• TASK OBJECTIVE:
Copy out the lines of the records below, and only those lines, from the one with "Proof. apply Wire.decode_encode. Qed." through the one with "(N.of_nat (length bytes))));", exactly as they appear.

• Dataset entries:
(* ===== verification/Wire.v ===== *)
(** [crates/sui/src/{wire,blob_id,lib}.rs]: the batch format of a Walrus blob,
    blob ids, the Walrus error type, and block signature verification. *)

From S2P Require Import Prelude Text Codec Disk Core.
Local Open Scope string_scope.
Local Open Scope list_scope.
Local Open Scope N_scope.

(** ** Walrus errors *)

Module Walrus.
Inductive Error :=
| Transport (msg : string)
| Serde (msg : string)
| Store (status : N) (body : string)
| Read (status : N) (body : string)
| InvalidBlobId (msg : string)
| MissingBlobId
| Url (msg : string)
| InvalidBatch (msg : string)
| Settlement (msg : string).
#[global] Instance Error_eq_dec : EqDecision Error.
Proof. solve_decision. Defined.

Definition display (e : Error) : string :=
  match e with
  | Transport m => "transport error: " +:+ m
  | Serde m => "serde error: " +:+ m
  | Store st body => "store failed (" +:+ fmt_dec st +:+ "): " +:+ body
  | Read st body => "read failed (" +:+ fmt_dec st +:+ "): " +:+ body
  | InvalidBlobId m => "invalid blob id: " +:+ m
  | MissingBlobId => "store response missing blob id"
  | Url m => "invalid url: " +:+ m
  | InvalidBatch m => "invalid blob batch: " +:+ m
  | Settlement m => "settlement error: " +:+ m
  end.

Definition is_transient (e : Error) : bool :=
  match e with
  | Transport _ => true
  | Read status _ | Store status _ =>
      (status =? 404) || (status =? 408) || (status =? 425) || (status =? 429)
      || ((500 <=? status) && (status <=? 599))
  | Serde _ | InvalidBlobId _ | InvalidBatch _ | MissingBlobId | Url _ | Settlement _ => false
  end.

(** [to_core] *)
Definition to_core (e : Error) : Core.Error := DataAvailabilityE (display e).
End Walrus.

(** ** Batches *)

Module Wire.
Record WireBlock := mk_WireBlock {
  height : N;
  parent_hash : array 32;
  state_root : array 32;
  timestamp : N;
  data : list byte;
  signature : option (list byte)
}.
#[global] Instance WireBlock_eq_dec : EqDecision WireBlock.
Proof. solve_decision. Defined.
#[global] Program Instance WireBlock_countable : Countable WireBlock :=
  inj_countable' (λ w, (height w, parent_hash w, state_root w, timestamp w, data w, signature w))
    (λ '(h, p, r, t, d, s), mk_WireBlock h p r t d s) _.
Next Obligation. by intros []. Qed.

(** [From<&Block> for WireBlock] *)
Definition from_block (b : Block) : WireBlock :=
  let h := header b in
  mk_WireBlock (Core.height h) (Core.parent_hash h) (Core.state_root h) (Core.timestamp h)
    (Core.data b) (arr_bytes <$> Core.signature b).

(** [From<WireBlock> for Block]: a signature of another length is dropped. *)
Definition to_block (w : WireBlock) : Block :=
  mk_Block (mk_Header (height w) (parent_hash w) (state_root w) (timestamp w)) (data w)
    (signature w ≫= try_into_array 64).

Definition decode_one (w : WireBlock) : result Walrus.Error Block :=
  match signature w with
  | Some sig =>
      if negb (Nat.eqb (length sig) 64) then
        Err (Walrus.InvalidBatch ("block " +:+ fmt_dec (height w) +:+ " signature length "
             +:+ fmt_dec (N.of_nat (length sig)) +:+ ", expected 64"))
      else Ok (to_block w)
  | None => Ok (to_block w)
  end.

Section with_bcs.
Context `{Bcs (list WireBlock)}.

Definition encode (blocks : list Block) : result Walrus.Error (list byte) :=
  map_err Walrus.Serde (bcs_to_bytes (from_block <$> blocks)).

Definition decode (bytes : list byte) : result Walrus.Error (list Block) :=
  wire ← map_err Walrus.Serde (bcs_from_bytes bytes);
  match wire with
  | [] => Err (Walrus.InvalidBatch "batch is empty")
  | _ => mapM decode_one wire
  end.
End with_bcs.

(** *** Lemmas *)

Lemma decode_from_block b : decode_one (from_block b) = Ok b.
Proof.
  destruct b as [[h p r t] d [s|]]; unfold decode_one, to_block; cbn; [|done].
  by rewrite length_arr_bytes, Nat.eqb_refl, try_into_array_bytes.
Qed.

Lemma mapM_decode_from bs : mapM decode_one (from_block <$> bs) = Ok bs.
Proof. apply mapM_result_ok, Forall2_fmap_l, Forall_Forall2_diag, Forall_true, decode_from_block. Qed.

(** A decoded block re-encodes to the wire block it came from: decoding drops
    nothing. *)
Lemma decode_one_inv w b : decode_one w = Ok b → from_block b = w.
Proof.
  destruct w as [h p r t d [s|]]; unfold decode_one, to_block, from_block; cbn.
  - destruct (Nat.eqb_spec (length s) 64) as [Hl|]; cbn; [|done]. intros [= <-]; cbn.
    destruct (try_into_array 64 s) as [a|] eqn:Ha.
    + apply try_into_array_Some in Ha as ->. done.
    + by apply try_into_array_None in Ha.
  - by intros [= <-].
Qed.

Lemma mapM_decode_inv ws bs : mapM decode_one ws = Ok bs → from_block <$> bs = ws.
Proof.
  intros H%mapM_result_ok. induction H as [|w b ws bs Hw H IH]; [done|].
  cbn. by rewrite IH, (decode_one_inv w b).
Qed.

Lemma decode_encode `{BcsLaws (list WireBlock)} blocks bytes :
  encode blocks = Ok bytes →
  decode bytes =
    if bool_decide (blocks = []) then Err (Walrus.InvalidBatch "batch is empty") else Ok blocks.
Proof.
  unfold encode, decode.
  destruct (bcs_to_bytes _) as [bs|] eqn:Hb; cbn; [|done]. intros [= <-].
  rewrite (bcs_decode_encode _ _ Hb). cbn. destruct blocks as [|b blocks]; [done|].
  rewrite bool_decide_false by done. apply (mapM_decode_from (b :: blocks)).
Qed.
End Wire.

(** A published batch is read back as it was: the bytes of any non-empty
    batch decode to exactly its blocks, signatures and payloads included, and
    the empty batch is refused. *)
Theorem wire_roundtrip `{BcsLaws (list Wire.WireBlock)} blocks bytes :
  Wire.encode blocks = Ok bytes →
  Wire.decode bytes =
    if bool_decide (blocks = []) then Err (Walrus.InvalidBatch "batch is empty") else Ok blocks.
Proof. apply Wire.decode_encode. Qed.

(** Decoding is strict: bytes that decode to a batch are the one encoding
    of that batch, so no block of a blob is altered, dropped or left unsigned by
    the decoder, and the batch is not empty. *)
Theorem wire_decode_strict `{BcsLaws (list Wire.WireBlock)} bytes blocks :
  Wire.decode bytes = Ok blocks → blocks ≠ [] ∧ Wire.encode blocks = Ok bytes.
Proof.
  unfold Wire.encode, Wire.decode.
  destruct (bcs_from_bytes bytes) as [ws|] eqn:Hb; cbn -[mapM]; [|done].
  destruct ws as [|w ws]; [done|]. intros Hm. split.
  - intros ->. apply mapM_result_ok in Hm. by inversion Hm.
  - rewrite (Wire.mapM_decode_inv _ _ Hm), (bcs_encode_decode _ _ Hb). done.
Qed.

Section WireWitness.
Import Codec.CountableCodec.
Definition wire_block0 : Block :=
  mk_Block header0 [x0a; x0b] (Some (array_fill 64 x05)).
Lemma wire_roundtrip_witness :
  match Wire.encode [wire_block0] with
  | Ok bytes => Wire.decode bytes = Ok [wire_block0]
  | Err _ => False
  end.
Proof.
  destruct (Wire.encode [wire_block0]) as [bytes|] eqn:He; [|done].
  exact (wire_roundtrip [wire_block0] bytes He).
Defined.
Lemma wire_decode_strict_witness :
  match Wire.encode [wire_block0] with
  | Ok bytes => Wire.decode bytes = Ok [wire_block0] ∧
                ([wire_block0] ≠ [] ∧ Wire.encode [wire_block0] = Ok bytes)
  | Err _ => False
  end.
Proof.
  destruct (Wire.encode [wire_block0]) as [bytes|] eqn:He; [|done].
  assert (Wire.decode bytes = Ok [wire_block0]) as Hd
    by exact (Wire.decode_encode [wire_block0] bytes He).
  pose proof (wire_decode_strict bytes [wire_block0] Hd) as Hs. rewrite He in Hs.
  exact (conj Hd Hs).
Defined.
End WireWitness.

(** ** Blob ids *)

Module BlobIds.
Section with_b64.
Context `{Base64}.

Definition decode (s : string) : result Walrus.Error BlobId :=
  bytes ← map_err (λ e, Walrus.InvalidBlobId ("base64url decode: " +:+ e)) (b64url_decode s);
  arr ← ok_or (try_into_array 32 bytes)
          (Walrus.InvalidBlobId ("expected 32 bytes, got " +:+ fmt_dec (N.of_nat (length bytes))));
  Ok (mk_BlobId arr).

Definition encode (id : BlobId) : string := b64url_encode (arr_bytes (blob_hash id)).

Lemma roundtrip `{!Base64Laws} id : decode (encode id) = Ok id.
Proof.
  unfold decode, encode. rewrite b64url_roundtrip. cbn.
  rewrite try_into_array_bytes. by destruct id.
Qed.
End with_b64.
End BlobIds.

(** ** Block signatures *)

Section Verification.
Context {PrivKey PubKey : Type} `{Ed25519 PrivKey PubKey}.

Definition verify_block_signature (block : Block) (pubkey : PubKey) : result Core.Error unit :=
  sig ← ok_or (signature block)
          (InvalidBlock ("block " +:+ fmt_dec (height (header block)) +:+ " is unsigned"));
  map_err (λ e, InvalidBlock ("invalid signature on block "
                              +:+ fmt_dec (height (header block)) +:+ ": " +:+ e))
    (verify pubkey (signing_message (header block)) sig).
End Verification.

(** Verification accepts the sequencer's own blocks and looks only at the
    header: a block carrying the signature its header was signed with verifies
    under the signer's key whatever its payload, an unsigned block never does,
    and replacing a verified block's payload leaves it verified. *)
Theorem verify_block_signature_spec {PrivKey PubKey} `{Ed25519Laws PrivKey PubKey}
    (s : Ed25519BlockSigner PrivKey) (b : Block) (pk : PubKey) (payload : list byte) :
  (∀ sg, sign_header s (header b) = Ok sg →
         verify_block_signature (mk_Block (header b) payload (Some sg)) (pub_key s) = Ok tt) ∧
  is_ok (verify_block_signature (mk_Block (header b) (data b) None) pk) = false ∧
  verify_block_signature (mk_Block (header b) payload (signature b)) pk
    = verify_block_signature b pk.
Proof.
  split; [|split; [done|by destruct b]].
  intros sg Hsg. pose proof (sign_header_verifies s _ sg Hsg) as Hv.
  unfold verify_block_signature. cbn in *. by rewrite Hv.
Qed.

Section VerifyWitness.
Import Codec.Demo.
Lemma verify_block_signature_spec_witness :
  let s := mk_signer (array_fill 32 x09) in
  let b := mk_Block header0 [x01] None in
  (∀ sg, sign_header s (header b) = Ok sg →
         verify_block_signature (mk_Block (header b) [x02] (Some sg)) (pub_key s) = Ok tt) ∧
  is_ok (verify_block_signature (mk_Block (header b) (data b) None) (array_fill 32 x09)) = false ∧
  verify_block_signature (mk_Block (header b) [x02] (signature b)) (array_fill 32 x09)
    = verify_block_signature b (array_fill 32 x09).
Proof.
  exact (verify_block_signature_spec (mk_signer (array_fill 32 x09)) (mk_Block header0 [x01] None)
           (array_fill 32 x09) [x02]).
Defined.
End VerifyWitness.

==

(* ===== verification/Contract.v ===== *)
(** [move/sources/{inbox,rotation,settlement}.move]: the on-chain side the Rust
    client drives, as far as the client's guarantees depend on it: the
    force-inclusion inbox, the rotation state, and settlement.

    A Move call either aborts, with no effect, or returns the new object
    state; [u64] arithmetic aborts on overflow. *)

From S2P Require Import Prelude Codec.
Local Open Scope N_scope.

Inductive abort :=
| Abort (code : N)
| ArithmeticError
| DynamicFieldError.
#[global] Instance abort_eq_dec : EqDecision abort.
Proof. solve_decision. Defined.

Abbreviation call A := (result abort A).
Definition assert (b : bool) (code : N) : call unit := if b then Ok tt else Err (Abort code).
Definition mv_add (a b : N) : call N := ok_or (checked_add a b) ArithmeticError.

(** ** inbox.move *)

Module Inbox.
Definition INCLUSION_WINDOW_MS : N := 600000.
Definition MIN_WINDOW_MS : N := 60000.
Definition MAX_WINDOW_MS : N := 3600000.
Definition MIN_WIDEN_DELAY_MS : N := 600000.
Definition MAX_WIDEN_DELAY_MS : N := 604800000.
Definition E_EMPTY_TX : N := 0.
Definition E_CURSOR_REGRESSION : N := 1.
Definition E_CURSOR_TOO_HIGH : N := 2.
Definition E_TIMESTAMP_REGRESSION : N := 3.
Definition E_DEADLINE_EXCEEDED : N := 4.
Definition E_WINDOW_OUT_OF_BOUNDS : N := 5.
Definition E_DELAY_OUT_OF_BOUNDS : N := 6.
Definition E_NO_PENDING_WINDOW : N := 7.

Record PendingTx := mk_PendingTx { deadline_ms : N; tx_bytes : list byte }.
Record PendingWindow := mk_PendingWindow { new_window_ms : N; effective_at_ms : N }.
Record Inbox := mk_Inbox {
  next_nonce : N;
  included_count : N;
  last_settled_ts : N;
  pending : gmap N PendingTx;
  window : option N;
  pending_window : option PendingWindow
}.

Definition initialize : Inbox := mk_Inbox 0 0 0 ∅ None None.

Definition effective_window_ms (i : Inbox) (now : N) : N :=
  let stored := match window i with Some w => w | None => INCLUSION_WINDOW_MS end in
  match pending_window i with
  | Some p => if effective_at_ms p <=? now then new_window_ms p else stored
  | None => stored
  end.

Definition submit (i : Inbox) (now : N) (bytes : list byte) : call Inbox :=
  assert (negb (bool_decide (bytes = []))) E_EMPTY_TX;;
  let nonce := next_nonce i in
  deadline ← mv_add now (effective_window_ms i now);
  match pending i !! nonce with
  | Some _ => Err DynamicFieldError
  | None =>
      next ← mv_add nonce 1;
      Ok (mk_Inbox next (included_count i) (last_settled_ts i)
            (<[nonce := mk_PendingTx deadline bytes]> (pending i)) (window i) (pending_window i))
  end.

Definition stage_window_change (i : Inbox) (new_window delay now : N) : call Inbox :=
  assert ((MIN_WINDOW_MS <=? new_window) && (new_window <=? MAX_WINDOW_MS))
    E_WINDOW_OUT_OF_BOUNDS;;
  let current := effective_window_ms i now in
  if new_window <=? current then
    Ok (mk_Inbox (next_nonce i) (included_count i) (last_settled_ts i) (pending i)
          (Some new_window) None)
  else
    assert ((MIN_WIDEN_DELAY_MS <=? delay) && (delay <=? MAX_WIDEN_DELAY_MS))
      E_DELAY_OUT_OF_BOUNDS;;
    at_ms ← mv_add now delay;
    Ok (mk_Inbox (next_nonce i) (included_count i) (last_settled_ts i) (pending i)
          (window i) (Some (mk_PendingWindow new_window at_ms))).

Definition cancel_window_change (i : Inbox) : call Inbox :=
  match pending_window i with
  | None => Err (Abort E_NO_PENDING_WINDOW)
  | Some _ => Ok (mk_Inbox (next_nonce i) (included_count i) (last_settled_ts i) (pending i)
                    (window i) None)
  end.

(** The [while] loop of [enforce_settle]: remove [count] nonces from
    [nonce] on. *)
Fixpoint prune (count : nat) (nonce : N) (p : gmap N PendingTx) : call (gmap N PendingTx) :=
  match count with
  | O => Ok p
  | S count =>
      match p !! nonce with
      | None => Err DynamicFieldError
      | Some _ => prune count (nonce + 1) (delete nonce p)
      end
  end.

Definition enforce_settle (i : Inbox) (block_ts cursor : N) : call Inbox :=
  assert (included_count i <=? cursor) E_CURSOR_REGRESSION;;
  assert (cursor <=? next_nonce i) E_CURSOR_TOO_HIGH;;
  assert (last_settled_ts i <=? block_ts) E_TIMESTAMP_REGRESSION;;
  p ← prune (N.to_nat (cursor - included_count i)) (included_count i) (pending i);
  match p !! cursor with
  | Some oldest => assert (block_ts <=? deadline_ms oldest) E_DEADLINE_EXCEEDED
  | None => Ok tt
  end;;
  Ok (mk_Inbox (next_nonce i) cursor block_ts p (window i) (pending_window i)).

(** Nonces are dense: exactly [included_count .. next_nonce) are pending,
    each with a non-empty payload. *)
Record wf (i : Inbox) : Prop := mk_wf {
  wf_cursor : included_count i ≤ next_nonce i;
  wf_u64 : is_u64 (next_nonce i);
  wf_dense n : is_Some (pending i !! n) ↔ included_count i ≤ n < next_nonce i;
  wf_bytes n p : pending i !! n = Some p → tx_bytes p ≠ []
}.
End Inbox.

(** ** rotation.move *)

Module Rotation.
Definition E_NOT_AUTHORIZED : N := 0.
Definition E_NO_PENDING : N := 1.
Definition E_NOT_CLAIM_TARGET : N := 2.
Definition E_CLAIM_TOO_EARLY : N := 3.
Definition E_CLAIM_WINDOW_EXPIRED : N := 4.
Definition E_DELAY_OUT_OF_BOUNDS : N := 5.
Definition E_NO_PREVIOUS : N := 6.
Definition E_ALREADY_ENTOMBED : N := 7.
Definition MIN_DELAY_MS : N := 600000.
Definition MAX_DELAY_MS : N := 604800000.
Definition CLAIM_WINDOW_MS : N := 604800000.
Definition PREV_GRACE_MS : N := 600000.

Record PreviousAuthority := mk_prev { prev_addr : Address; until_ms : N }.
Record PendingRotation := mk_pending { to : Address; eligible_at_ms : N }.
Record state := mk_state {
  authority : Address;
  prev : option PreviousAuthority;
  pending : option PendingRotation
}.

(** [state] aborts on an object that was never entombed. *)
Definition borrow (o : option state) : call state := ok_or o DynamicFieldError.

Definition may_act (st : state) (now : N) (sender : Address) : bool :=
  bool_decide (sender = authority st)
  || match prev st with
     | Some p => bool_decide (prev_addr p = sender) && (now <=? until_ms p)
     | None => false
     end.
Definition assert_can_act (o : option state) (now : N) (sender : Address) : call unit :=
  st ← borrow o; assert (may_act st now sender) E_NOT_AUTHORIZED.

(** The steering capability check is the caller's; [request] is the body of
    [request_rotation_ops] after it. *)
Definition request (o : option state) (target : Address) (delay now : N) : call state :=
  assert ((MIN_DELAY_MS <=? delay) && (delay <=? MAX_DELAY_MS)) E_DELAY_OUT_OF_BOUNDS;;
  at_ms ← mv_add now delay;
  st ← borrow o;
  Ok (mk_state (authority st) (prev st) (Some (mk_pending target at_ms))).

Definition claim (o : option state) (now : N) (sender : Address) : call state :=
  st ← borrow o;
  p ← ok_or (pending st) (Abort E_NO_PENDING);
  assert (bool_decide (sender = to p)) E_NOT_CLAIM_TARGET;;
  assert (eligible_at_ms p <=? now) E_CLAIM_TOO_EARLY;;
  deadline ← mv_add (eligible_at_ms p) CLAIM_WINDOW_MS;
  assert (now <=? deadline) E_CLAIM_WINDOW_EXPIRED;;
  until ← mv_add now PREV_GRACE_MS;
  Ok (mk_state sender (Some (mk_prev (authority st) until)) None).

• OUTPUT FOR THIS EXERCISE:
Proof. apply Wire.decode_encode. Qed.

(** Decoding is strict: bytes that decode to a batch are the one encoding
    of that batch, so no block of a blob is altered, dropped or left unsigned by
    the decoder, and the batch is not empty. *)
Theorem wire_decode_strict `{BcsLaws (list Wire.WireBlock)} bytes blocks :
  Wire.decode bytes = Ok blocks → blocks ≠ [] ∧ Wire.encode blocks = Ok bytes.
Proof.
  unfold Wire.encode, Wire.decode.
  destruct (bcs_from_bytes bytes) as [ws|] eqn:Hb; cbn -[mapM]; [|done].
  destruct ws as [|w ws]; [done|]. intros Hm. split.
  - intros ->. apply mapM_result_ok in Hm. by inversion Hm.
  - rewrite (Wire.mapM_decode_inv _ _ Hm), (bcs_encode_decode _ _ Hb). done.
Qed.

Section WireWitness.
Import Codec.CountableCodec.
Definition wire_block0 : Block :=
  mk_Block header0 [x0a; x0b] (Some (array_fill 64 x05)).
Lemma wire_roundtrip_witness :
  match Wire.encode [wire_block0] with
  | Ok bytes => Wire.decode bytes = Ok [wire_block0]
  | Err _ => False
  end.
Proof.
  destruct (Wire.encode [wire_block0]) as [bytes|] eqn:He; [|done].
  exact (wire_roundtrip [wire_block0] bytes He).
Defined.
Lemma wire_decode_strict_witness :
  match Wire.encode [wire_block0] with
  | Ok bytes => Wire.decode bytes = Ok [wire_block0] ∧
                ([wire_block0] ≠ [] ∧ Wire.encode [wire_block0] = Ok bytes)
  | Err _ => False
  end.
Proof.
  destruct (Wire.encode [wire_block0]) as [bytes|] eqn:He; [|done].
  assert (Wire.decode bytes = Ok [wire_block0]) as Hd
    by exact (Wire.decode_encode [wire_block0] bytes He).
  pose proof (wire_decode_strict bytes [wire_block0] Hd) as Hs. rewrite He in Hs.
  exact (conj Hd Hs).
Defined.
End WireWitness.

(** ** Blob ids *)

Module BlobIds.
Section with_b64.
Context `{Base64}.

Definition decode (s : string) : result Walrus.Error BlobId :=
  bytes ← map_err (λ e, Walrus.InvalidBlobId ("base64url decode: " +:+ e)) (b64url_decode s);
  arr ← ok_or (try_into_array 32 bytes)
          (Walrus.InvalidBlobId ("expected 32 bytes, got " +:+ fmt_dec (N.of_nat (length bytes))));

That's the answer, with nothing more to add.